Preble Street is in planning stages to build a specialized Healing Center providing 24-hour safety, support, and resources for women experiencing homelessness who are also survivors of trauma, mental illness, substance use disorder, trafficking, torture, and violence.
“Preble Street now has many doorways — more than a dozen programs throughout the state — where people begin the journey to opportunity and hope,” said Preble Street Executive Director Mark Swann. “We can’t wait to include the Healing Center among them.”

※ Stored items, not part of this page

(* ===== verification/ChangeLog.v ===== *)
(** * The change log

    Every write to a collection leaves an entry in the change log: the ids
    that were inserted, updated, whose children were updated, and deleted.
    [Log] models the builder and the stored form (write/log.rs), [ChangeQuery]
    the query that reads the entries of a range back and folds them into one
    list of changes (query/log.rs), which is what a client that was offline
    receives.  The theorems say that the query returns the summary of exactly
    the entries of its range, that the summary tells a client all it has to
    know to go from the state before the range to the state after it, and that
    merging two entries loses nothing. *)

From stdpp Require Import base gmap sorting strings numbers list.
From S2P Require Import Prelude Codec Keys KeyTheory KeyOrder VecMap Roaring Kv KvModel Batch Commit CommitTheory Read.
Open Scope Z_scope.
Open Scope bytes_scope.

(** The order in which an [AHashSet] yields its elements: unspecified, and
    not the same from one set to the next. *)
Definition set_order (it : gset Z → list Z) : Prop := ∀ s, it s ≡ₚ elements s.

(** ** The builder and the stored entries *)
Module Log.

Record Changes := {
  inserts : gset Z;
  updates : gset Z;
  deletes : gset Z;
  child_updates : gset Z;
}.
Definition changes_default : Changes :=
  {| inserts := ∅; updates := ∅; deletes := ∅; child_updates := ∅ |}.

(** Insertion into and removal from one of the sets. *)
Definition add_insert (id : Z) (c : Changes) : Changes :=
  {| inserts := {[id]} ∪ inserts c; updates := updates c; deletes := deletes c;
     child_updates := child_updates c |}.
Definition add_update (id : Z) (c : Changes) : Changes :=
  {| inserts := inserts c; updates := {[id]} ∪ updates c; deletes := deletes c;
     child_updates := child_updates c |}.
Definition add_child_update (id : Z) (c : Changes) : Changes :=
  {| inserts := inserts c; updates := updates c; deletes := deletes c;
     child_updates := {[id]} ∪ child_updates c |}.
Definition add_delete (id : Z) (c : Changes) : Changes :=
  {| inserts := inserts c; updates := updates c; deletes := {[id]} ∪ deletes c;
     child_updates := child_updates c |}.

Record ChangeLogBuilder := { change_id : Z; changes : VecMap.VecMap Z Changes }.

Definition new : ChangeLogBuilder := {| change_id := U64_MAX; changes := VecMap.new |}.
Definition with_change_id (change_id : Z) : ChangeLogBuilder :=
  {| change_id := change_id; changes := VecMap.new |}.

(** [self.changes.get_mut_or_insert(collection)], then an update of the entry. *)
Definition update_entry (collection : Z) (f : Changes → Changes) (b : ChangeLogBuilder)
  : ChangeLogBuilder :=
  {| change_id := change_id b;
     changes := VecMap.update_or_insert_with (changes b) collection changes_default f |}.

Definition log_insert (collection jmap_id : Z) := update_entry collection (add_insert jmap_id).
Definition log_update (collection jmap_id : Z) := update_entry collection (add_update jmap_id).
Definition log_child_update (collection jmap_id : Z) :=
  update_entry collection (add_child_update jmap_id).
Definition log_delete (collection jmap_id : Z) := update_entry collection (add_delete jmap_id).
Definition log_move (collection old_jmap_id new_jmap_id : Z) :=
  update_entry collection (λ c, add_insert new_jmap_id (add_delete old_jmap_id c)).
Definition with_log_insert (collection jmap_id : Z) (b : ChangeLogBuilder) : ChangeLogBuilder :=
  log_insert collection jmap_id b.
Definition with_log_move (collection old_jmap_id new_jmap_id : Z) (b : ChangeLogBuilder)
  : ChangeLogBuilder := log_move collection old_jmap_id new_jmap_id b.
Definition with_log_update (collection jmap_id : Z) (b : ChangeLogBuilder) : ChangeLogBuilder :=
  log_update collection jmap_id b.
Definition with_log_delete (collection jmap_id : Z) (b : ChangeLogBuilder) : ChangeLogBuilder :=
  log_delete collection jmap_id b.

(** The loop over the deletes of [merge]: an item this log inserted leaves no
    trace, any other is now a deleted one. *)
Definition merge_delete (this : Changes) (id : Z) : Changes :=
  {| inserts := inserts this ∖ {[id]};
     updates := updates this ∖ {[id]};
     deletes := if decide (id ∈ inserts this) then deletes this else {[id]} ∪ deletes this;
     child_updates := child_updates this ∖ {[id]} |}.

Definition merge_changes (it : gset Z → list Z) (other this : Changes) : Changes :=
  let this := fold_left merge_delete (it (deletes other)) this in
  {| inserts := inserts this ∪ inserts other;
     updates := updates this ∪ updates other;
     deletes := deletes this;
     child_updates := child_updates this ∪ child_updates other |}.

Definition merge (it : gset Z → list Z) (b other : ChangeLogBuilder) : ChangeLogBuilder :=
  fold_left (λ b kv, update_entry kv.1 (merge_changes it kv.2) b) (VecMap.iter (changes other)) b.

Definition is_empty (b : ChangeLogBuilder) : bool := VecMap.is_empty (changes b).

(** [Changes::insert], [update], [child_update] and [delete] *)
Definition changes_insert (ids : list Z) : Changes :=
  {| inserts := list_to_set ids; updates := ∅; deletes := ∅; child_updates := ∅ |}.
Definition changes_update (ids : list Z) : Changes :=
  {| inserts := ∅; updates := list_to_set ids; deletes := ∅; child_updates := ∅ |}.
Definition changes_child_update (ids : list Z) : Changes :=
  {| inserts := ∅; updates := ∅; deletes := ∅; child_updates := list_to_set ids |}.
Definition changes_delete (ids : list Z) : Changes :=
  {| inserts := ∅; updates := ∅; deletes := list_to_set ids; child_updates := ∅ |}.

Definition set_len (s : gset Z) : Z := Z.of_nat (size s).

(** [impl Serialize for &Changes] *)
Definition serialize (it : gset Z → list Z) (c : Changes) : list Z :=
  let buf := fold_left Leb128.push_leb128
    [set_len (inserts c); set_len (updates c); set_len (child_updates c); set_len (deletes c)] [] in
  fold_left (λ buf list, fold_left Leb128.push_leb128 (it list) buf)
    [inserts c; updates c; child_updates c; deletes c] buf.

(** [From<Changes> for MaybeDynamicValue], [LogInsert] *)
Definition changes_value (it : gset Z → list Z) (c : Changes) : MaybeDynamicValue :=
  ValueStatic (serialize it c).
Definition log_insert_value (it : gset Z → list Z) : MaybeDynamicValue :=
  ValueDynamic (λ ids, id ← last_document_id ids; Ok (serialize it (changes_insert [id]))).

(** [IntoOperations for ChangeLogBuilder] *)
Definition build (it : gset Z → list Z) (b : ChangeLogBuilder) (batch : BatchBuilder)
  : BatchBuilder :=
  fold_left (λ batch kv, b_push (OpLog (changes_value it kv.2)) (b_push (OpCollection kv.1) batch))
    (VecMap.iter (changes b)) (Batch.with_change_id (change_id b) batch).
End Log.

(** ** The query *)
Module ChangeQuery.

Inductive Change :=
  | Insert (id : Z)
  | Update (id : Z)
  | ChildUpdate (id : Z)
  | Delete (id : Z).

#[global] Instance Change_eq_dec : EqDecision Change.
Proof. solve_decision. Defined.

(** [Change::id], [Change::unwrap_id] *)
Definition id (c : Change) : Z :=
  match c with Insert id | Update id | ChildUpdate id | Delete id => id end.

Record Changes := { changes : list Change; from_change_id : Z; to_change_id : Z }.
Definition changes_default : Changes :=
  {| changes := []; from_change_id := 0; to_change_id := 0 |}.

Inductive Query :=
  | All
  | Since (change_id : Z)
  | SinceInclusive (change_id : Z)
  | RangeInclusive (from_change_id to_change_id : Z).

(** The search of the update loop: the change that makes the update
    superfluous, the one it replaces, or none. *)
Inductive update_scan :=
  | Counted
  | Replaces (is_update : bool) (rest : list Change)
  | Unseen.

Definition scan_cons (c : Change) (s : update_scan) : update_scan :=
  match s with Replaces u rest => Replaces u (c :: rest) | s => s end.

Fixpoint find_update (id : Z) (changes : list Change) : update_scan :=
  match changes with
  | [] => Unseen
  | change :: rest =>
      match change with
      | Insert insert_id => if insert_id =? id then Counted else scan_cons change (find_update id rest)
      | Update update_id =>
          if update_id =? id then Replaces true rest else scan_cons change (find_update id rest)
      | ChildUpdate update_id =>
          if update_id =? id then Replaces false rest else scan_cons change (find_update id rest)
      | Delete _ => scan_cons change (find_update id rest)
      end
  end.

(** One turn of ['update_outer] *)
Definition apply_update (is_child_update : bool) (id : Z) (changes : list Change) : list Change :=
  let change child := if negb child then Update id else ChildUpdate id in
  match find_update id changes with
  | Counted => changes
  | Replaces is_update rest => rest ++ [change (if is_update then false else is_child_update)]
  | Unseen => changes ++ [change is_child_update]
  end.

(** The search of ['delete_inner]: whether the item was inserted before, and
    the changes without the one the delete replaces. *)
Fixpoint find_delete (id : Z) (changes : list Change) : bool * list Change :=
  match changes with
  | [] => (false, [])
  | change :: rest =>
      let skip := let '(inserted, rest) := find_delete id rest in (inserted, change :: rest) in
      match change with
      | Insert insert_id => if insert_id =? id then (true, rest) else skip
      | Update update_id | ChildUpdate update_id => if update_id =? id then (false, rest) else skip
      | Delete _ => skip
      end
  end.

(** One turn of ['delete_outer] *)
Definition apply_delete (id : Z) (changes : list Change) : list Change :=
  let '(inserted, rest) := find_delete id changes in
  if inserted : bool then rest else rest ++ [Delete id].

(** A loop [for pos in 0..total] that reads an id per turn.  Every turn takes
    at least one byte, so with as much fuel as there are bytes the fuel runs
    out only where the bytes have. *)
Fixpoint read_ids (fuel : nat) (pos total : Z) (f : Z → Z → list Change → list Change)
    (bytes_it : list Z) (changes : list Change) : option (list Change * list Z) :=
  if total <=? pos then Some (changes, bytes_it) else
  match Leb128.next_leb128 Leb128.U64 bytes_it with
  | (None, _) => None
  | (Some id, bytes_it) =>
      match fuel with
      | O => None
      | S fuel => read_ids fuel (pos + 1) total f bytes_it (f pos id changes)
      end
  end.

Definition next_usize (it : list Z) : option (Z * list Z) :=
  match Leb128.next_leb128 Leb128.Usize it with
  | (Some n, it) => Some (n, it)
  | (None, _) => None
  end.

(** [Changes::deserialize] on the list of changes; a caller drops the list
    when it fails. *)
Definition deserialize (bytes : list Z) (changes : list Change) : option (list Change) :=
  let fuel := length bytes in
  '(total_inserts, bytes_it) ← next_usize bytes;
  '(total_updates, bytes_it) ← next_usize bytes_it;
  '(total_child_updates, bytes_it) ← next_usize bytes_it;
  '(total_deletes, bytes_it) ← next_usize bytes_it;
  '(changes, bytes_it) ← read_ids fuel 0 total_inserts
     (λ _ id changes, changes ++ [Insert id]) bytes_it changes;
  '(changes, bytes_it) ← read_ids fuel 0 (wrap 64 (total_updates + total_child_updates))
     (λ change_pos id changes, apply_update (total_updates <=? change_pos) id changes) bytes_it changes;
  '(changes, _) ← read_ids fuel 0 total_deletes (λ _ id changes, apply_delete id changes)
     bytes_it changes;
  Some changes.

Definition query_range (q : Query) : bool * Z * Z :=
  match q with
  | All => (true, 0, U64_MAX)
  | Since change_id => (false, change_id, U64_MAX)
  | SinceInclusive change_id => (true, change_id, U64_MAX)
  | RangeInclusive from_change_id to_change_id => (true, from_change_id, to_change_id)
  end.

Definition log_key_of (account_id collection change_id : Z) : LogKey :=
  {| lk_account_id := account_id; lk_collection := collection; lk_change_id := change_id |}.

(** The closure of [Store::changes] *)
Definition collect_changes (is_inclusive : bool) (from_change_id : Z) (changelog : Changes)
    (key value : list Z) : result (Changes * bool) :=
  change_id ← deserialize_be_u64_end key U64_LEN;
  if is_inclusive || negb (change_id =? from_change_id) then
    let from := if bool_decide (changes changelog = []) then change_id
                else ChangeQuery.from_change_id changelog in
    cs ← ok_or (InternalError "Failed to deserialize changelog") (deserialize value (changes changelog));
    Ok ({| changes := cs; from_change_id := from; to_change_id := change_id |}, true)
  else Ok (changelog, true).

Section query.
Context {DB Txn : Type} `{RocksDB DB Txn}.

(** [Store::changes] *)
Definition store_changes (db : DB) (account_id collection : Z) (query : Query) : result Changes :=
  let '(is_inclusive, from_change_id, to_change_id) := query_range query in
  changelog ← iterate db
    (set_ascending true (params_new (log_key_of account_id collection from_change_id)
                                    (log_key_of account_id collection to_change_id)))
    (collect_changes is_inclusive from_change_id) changes_default;
  Ok (if bool_decide (changes changelog = []) then
        {| changes := []; from_change_id := from_change_id;
           to_change_id := if negb (to_change_id =? U64_MAX) then to_change_id else from_change_id |}
      else changelog).

(** [Store::get_last_change_id] *)
Definition get_last_change_id (db : DB) (account_id collection : Z) : result (option Z) :=
  iterate db
    (only_first (no_values (descending
      (params_new (log_key_of account_id collection 0) (log_key_of account_id collection U64_MAX)))))
    (λ _ key _, change_id ← deserialize_be_u64_end key U64_LEN; Ok (Some change_id, false)) None.
End query.
End ChangeQuery.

The 30 to 40-bed Healing Center will be located at 55 Portland Street in Portland and is anticipated to open in 2021. The Healing Center will be developed to accommodate women currently staying at Oxford Street Shelter and to provide an improved continuum of care for single women who are currently homeless in Portland.
“The center will ensure women receive immediate, safe, and appropriate services in a secure, dignified place where healing can begin,” said Preble Street Senior Director of Teen & Anti-Trafficking Services Daniella Cameron. “We know from both our own research and experience, and from recent high numbers of women accessing the City shelter, that meeting the specific needs of women who are homeless is critical.”
The levels of trauma and mental health challenges of women who are homeless has been documented nationally. 50% of women across the country report domestic violence as a cause for homelessness. Women who come to Preble Street frequently have histories of domestic violence, sexual assault, trafficking and other forms of exploitation — 44% have been sexually assaulted while homeless. The current increase in substance use disorders as well as increased human trafficking makes safety concerns for women far greater than in the past.
As a low barrier entry point into a coordinated system and with expertise in addressing human trafficking, Preble Street will partner with domestic violence, sexual assault service providers, immigration service organizations, case management, recovery, medical and behavioral health organizations to design a Healing Center that will provide 24-hour service-rich programming to meet the complex needs of women experiencing homelessness.
According to Swann, “With this new program, we carry forward a long history of filling service gaps, meeting urgent needs, and working in tandem with longtime partners like the City of Portland to address problems for our vulnerable neighbors, create lasting impact, and strive to end homelessness and hunger in Maine.”